▸ **Instructions to follow**:
Among the records below, find the line that has "(** X15. The"; from there, give the lines again exactly, and stop after the line that has "succeeds for both".

---*---

(** X13. A command whose output has no data row (no line, blank lines only, or
    the header alone) gives no tree: the error is that of the command when it
    failed, and [RootNotFoundError] otherwise. *)
Theorem pstree_no_rows (range : gmap Z loc -> list (Z * loc)) (lines : list string)
    (fail : option source_error) :
  Forall (fun l => TrimSpace l = "") lines \/
  (exists hdr, nonEmptyLines lines = [hdr] /\ (2 <= List.length (Fields hdr))%nat) ->
  let e := match fail with
           | Some err => ExecutionError (mapCmdError err)
           | None => RootNotFoundError
           end in
  Rev1.pstree range lines fail = Err e /\ Rev2.pstree range lines fail = Err e.
Proof.
  intros Hrows e. unfold Rev1.pstree, Rev2.pstree, Parse.
  assert (exists hdr, feed fn_Enter (mkParser [] []) (nonEmptyLines lines)
                              = Ok (mkParser hdr [])) as [hdr ->].
  { destruct Hrows as [Hblank|(hdr & -> & Hlen)].
    - rewrite nonEmptyLines_blank by done. by exists [].
    - exists (Fields hdr). simpl. unfold psParser_Enter.
      destruct (Nat.ltb_spec (List.length (Fields hdr)) 2); [lia | done]. }
  cbn [mbind result_bind].
  destruct fail; [done|]. cbn [mbind result_bind stats].
  by rewrite buildProcTree_nil_rev1, buildProcTree_nil_rev2.
Qed.

Lemma pstree_no_rows_witness :
  Rev1.pstree map_to_list [""; "  PID  PPID CMD "; "   "] None = Err RootNotFoundError /\
  Rev2.pstree map_to_list [""; "  PID  PPID CMD "; "   "] None = Err RootNotFoundError.
Proof.
  apply (pstree_no_rows map_to_list [""; "  PID  PPID CMD "; "   "] None).
  right. exists "PID  PPID CMD". split; [reflexivity|]. vm_compute. lia.
Defined.

Lemma feed_Enter p hdr rest :
  (2 <= List.length (Fields hdr))%nat ->
  feed fn_Enter p (hdr :: rest) = feed fn_read (mkParser (Fields hdr) []) rest.
Proof.
  intros Hlen. cbn [feed call]. unfold psParser_Enter.
  destruct (Nat.ltb_spec (List.length (Fields hdr)) 2); [lia | done].
Qed.

(** X14. When the header has no column titled [PID] and there is a data row,
    the rows being as long as the header, [pstree] fails with
    [MissingFieldError] for [PID]. *)
Theorem pstree_missing_pid_column (range : gmap Z loc -> list (Z * loc))
    (lines : list string) (hdr row : string) (rows : list string) :
  nonEmptyLines lines = hdr :: row :: rows ->
  (2 <= List.length (Fields hdr))%nat ->
  "PID" ∉ Fields hdr ->
  Forall (row_ok (List.length (Fields hdr))) (row :: rows) ->
  Rev1.pstree range lines None = Err (MissingFieldError "PID") /\
  Rev2.pstree range lines None = Err (MissingFieldError "PID").
Proof.
  intros Hlines Hlen Hpid Hrows. unfold Rev1.pstree, Rev2.pstree, Parse.
  rewrite Hlines, feed_Enter by done.
  rewrite feed_read_ok by done. cbn [mbind result_bind stats header app List.map].
  set (r := fill (Fields hdr) (Split row (List.length (Fields hdr))) ∅).
  assert (Hr : getPid r "PID" = Err (MissingFieldError "PID")).
  { unfold getPid, index, r. rewrite fill_lookup_other by done. by rewrite lookup_empty. }
  unfold Rev1.buildProcTree, Rev2.buildProcTree.
  cbn [Rev1.index_loop Rev2.index_loop]. by rewrite Hr.
Qed.

Lemma pstree_missing_pid_column_witness :
  Rev1.pstree map_to_list ["PPID CMD"; "0 /sbin/init"] None = Err (MissingFieldError "PID") /\
  Rev2.pstree map_to_list ["PPID CMD"; "0 /sbin/init"] None = Err (MissingFieldError "PID").
Proof.
  apply (pstree_missing_pid_column map_to_list ["PPID CMD"; "0 /sbin/init"]
           "PPID CMD" "0 /sbin/init" []).
  - reflexivity.
  - vm_compute. lia.
  - vm_compute. intros H. repeat (apply elem_of_cons in H as [H|H]; [done|]).
    by apply elem_of_nil in H.
  - repeat constructor.
Defined.

(** ** The order of the map iteration, and the two revisions *)

Lemma index_unique (nodes nodes' : gmap Z loc) stats :
  (forall k, nodes !! k = last_pos stats k) ->
  (forall k, nodes' !! k = last_pos stats k) -> nodes = nodes'.
Proof. intros H H'. apply map_eq. intros k. by rewrite H, H'. Qed.

Lemma kids_Permutation stats (range range' : gmap Z loc -> list (Z * loc))
    (nodes : gmap Z loc) l :
  range_entries_ok range -> range_entries_ok range' ->
  (forall k, nodes !! k = last_pos stats k) ->
  kids (parent_pos stats) (range nodes).*2 l ≡ₚ kids (parent_pos stats) (range' nodes).*2 l.
Proof.
  intros Hr Hr' Hnodes.
  destruct (Rev1_Build.index_locs range nodes stats Hr Hnodes) as [Hnd Hin].
  destruct (Rev1_Build.index_locs range' nodes stats Hr' Hnodes) as [Hnd' Hin'].
  apply NoDup_Permutation; [by apply kids_NoDup | by apply kids_NoDup|].
  intros c. by rewrite !elem_of_kids, Hin, Hin'.
Qed.

(** X15. The order in which the map of nodes is iterated decides the order of
    the children of a node, and nothing else: for any two orders the run
    succeeds for both or for none, with the same root and the same node
    objects, whose lists of children are permutations of one another. *)
Theorem buildProcTree_iteration_order (range range' : gmap Z loc -> list (Z * loc))
    (stats : list Record) :
  range_entries_ok range -> range_entries_ok range' ->
  (forall h root, Rev1.buildProcTree range stats = Ok (h, root) ->
     exists h', Rev1.buildProcTree range' stats = Ok (h', root) /\
       Forall2 (fun obj obj' =>
                  Rev1.Mem.Pid obj = Rev1.Mem.Pid obj' /\
                  Rev1.Mem.Stats obj = Rev1.Mem.Stats obj' /\
                  Rev1.Mem.Children obj ≡ₚ Rev1.Mem.Children obj') h h') /\
  (forall h root, Rev2.buildProcTree range stats = Ok (h, root) ->
     exists h', Rev2.buildProcTree range' stats = Ok (h', root) /\
       Forall2 (fun obj obj' =>
                  Rev2.Mem.Pid obj = Rev2.Mem.Pid obj' /\
                  Rev2.Mem.ParentPid obj = Rev2.Mem.ParentPid obj' /\
                  Rev2.Mem.Stats obj = Rev2.Mem.Stats obj' /\
                  Rev2.Mem.Children obj ≡ₚ Rev2.Mem.Children obj') h h').
Proof.
  intros Hr Hr'. split; intros h root Hbuild.
  - destruct (buildProcTree_Ok_rev1 range stats h root Hr Hbuild)
      as (Hpid & Hppid & Hroot & nodes & Hnodes & ->).
    destruct (buildProcTree_spec_live range' stats Hr' Hpid Hppid) as (nodes' & Hnodes' & ->).
    rewrite Hroot. eexists. split; [done|].
    rewrite <- (index_unique nodes nodes' stats Hnodes Hnodes').
    apply Forall2_same_length_lookup_2.
    { unfold Rev1_Store.linked. by rewrite !length_imap. }
    intros l obj obj' Hobj Hobj'.
    destruct (stats !! l) as [r|] eqn:Hrl.
    2:{ apply lookup_lt_Some in Hobj. apply lookup_ge_None in Hrl.
        unfold Rev1_Store.linked in Hobj. rewrite length_imap, length_map in Hobj. lia. }
    rewrite (Rev1_Build.linked_lookup range nodes stats l r Hnodes Hrl) in Hobj.
    rewrite (Rev1_Build.linked_lookup range' nodes stats l r Hnodes Hrl) in Hobj'.
    injection Hobj as <-. injection Hobj' as <-. simpl.
    split; [done|]. split; [done|]. by apply kids_Permutation.
  - destruct (buildProcTree_Ok_rev2 range stats h root Hr Hbuild)
      as (Hok & Hroot & nodes & Hnodes & ->).
    destruct (Rev2_Build.buildProcTree_spec_rev2 range' stats Hr' Hok) as (nodes' & Hnodes' & ->).
    rewrite Hroot. eexists. split; [done|].
    rewrite <- (index_unique nodes nodes' stats Hnodes Hnodes').
    apply Forall2_same_length_lookup_2.
    { unfold Rev2_Store.linked. by rewrite !length_imap. }
    intros l obj obj' Hobj Hobj'.
    destruct (stats !! l) as [r|] eqn:Hrl.
    2:{ apply lookup_lt_Some in Hobj. apply lookup_ge_None in Hrl.
        unfold Rev2_Store.linked in Hobj. rewrite length_imap, length_map in Hobj. lia. }
    rewrite (Rev2_Build.linked_lookup_rev2 range nodes stats l r Hok Hnodes Hrl) in Hobj.
    rewrite (Rev2_Build.linked_lookup_rev2 range' nodes stats l r Hok Hnodes Hrl) in Hobj'.
    injection Hobj as <-. injection Hobj' as <-. simpl.
    split; [done|]. split; [done|]. split; [done|]. by apply kids_Permutation.
Qed.

(** The order does show in the result: the children of a node come in the
    order of the iteration. *)
Example buildProcTree_children_order :
  let stats := [proc "1" "0" "init"; proc "2" "1" "a"; proc "3" "1" "b"] in
  Rev1.buildProcTree map_to_list stats <> Rev1.buildProcTree (reverse ∘ map_to_list) stats.
Proof. intros stats H. by vm_compute in H. Qed.

Lemma buildProcTree_iteration_order_witness :
  let stats := [proc "1" "0" "init"; proc "2" "1" "a"; proc "3" "1" "b"] in
  exists h h' root,
    Rev1.buildProcTree map_to_list stats = Ok (h, root) /\
    Rev1.buildProcTree (reverse ∘ map_to_list) stats = Ok (h', root) /\
    Forall2 (fun obj obj' =>
               Rev1.Mem.Pid obj = Rev1.Mem.Pid obj' /\
               Rev1.Mem.Stats obj = Rev1.Mem.Stats obj' /\
               Rev1.Mem.Children obj ≡ₚ Rev1.Mem.Children obj') h h'.
Proof.
  intros stats.
  destruct (buildProcTree_iteration_order map_to_list (reverse ∘ map_to_list) stats)
    as [H _].
  - by intros m.
  - intros m. apply reverse_Permutation.
  - destruct (H _ _ eq_refl) as (h' & Hb' & Hrel). by eexists _, h', _.
Defined.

---*---

▸ **Reply to the exercise**:
(** X15. The order in which the map of nodes is iterated decides the order of
    the children of a node, and nothing else: for any two orders the run
    succeeds for both or for none, with the same root and the same node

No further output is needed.